Musicien lui-même, doué de synesthésie, ce don très particulier qui permet d’entendre les couleurs ou de voir les sons, il écrit encore :

« Pensez à la part musicale que prendra désormais la couleur dans la peinture moderne. La couleur qui est vibration de même que la musique est à même d’atteindre ce qu’il y a de plus général et partant de plus vague dans la nature : sa force intérieure. »

Il poursuit :

« La couleur est le clavier. L’œil est le marteau. L’âme est le piano, avec ces nombreuses cordes. L’artiste est la main qui fait résolument vibrer l’âme au moyen de telle ou telle touche. »
« Le bleu céleste avait les sons graves d’un orgue, l’orange sonnait comme l’alto, le rouge résonnait comme un tuba, le triangle avait la sonorité épique d’une trompette ainsi que le jaune »
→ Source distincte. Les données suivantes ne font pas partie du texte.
(** C7, as the code has it.  Every 400, 404 or 500 answer of a route has
    a body that is an object with the single member [error], a message;
    the status is not repeated in it.  The bodies of the three registered
    error handlers carry [error], [message] and the status. *)
Theorem error_bodies (req : request) (st st' : state World) (r : resp) :
  serve env req st = (inr r, st') ->
  is_error_status (status r) = true ->
  (exists msg : string, body r = VDict [("error", VStr msg)])
  /\ mirrors_status r = false
  /\ forall (error : exn) (h : exn -> resp),
       In h [not_found_error; bad_request_error; internal_error] ->
       mirrors_status (h error) = true
       /\ is_error_status (status (h error)) = true
       /\ (exists e m : string,
             field "error" (body (h error)) = Some (VStr e)
             /\ field "message" (body (h error)) = Some (VStr m)).
Proof.
  intros Hrun Herr. split; [|split].
  - destruct req; run_cases Hrun; try discriminate Herr; eexists; reflexivity.
  - destruct req; run_cases Hrun; try discriminate Herr; reflexivity.
  - intros error h [<-|[<-|[<-|[]]]]; (split; [reflexivity|]);
      (split; [reflexivity|]); eexists _, _; split; reflexivity.
Qed.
La peinture chez Kandinsky est le fruit d’un long cheminement artistique, d’une profonde réflexion théorique basée sur son expérience personnelle, son ressenti, ses émotions. Théoricien de l’art, dans son premier grand ouvrage intitulé « Du spirituel dans l’art et dans la peinture en particulier » (1910), il expose sa vision et évoque les responsabilités de l’artiste :

« Une œuvre d’art n’est pas un phénomène fortuit qui apparaît indifféremment ici ou là », « mais un être vivant obéissant à une nécessité spirituelle ». « Est beau ce qui procède d’une nécessité intérieure de l’âme ».
« La peinture est un art, et l’art dans son ensemble n’est pas une vaine création d’objets qui se perdent dans la vie, mais une puissance qui a un but et doit servir à l’évolution et à l’affinement de l’âme humaine, au mouvement du Triangle. Il est le langage qui parle à l’âme, dans la forme qui lui est propre, de choses qui sont le pain quotidien de l’âme et qu’elle ne peut recevoir que sous cette forme ».

À propos de Esquisse 2 pour Composition VII il explique :

« cette capacité rendant possible la restitution des expériences infinies du vécu spirituel dans les choses matérielles et abstraites ».

Vassily Kandinsky - Esquisse 2 pour composition VII - 1913

Vassily Kandinsky – Esquisse 2 pour composition VII – 1913

En 1922 il est invité par le Bauhaus, école d’architecture et d’art novateur, (Allemagne) pour enseigner la peinture murale. Il y retrouve son ami Paul Klee. Il va pouvoir y développer sa théorie des couleurs en y intégrant de nouveaux éléments comme la psychologie de la forme. Ces travaux conduisent à la publication de son second grand ouvrage théorique « Point et ligne sur plan » (1926).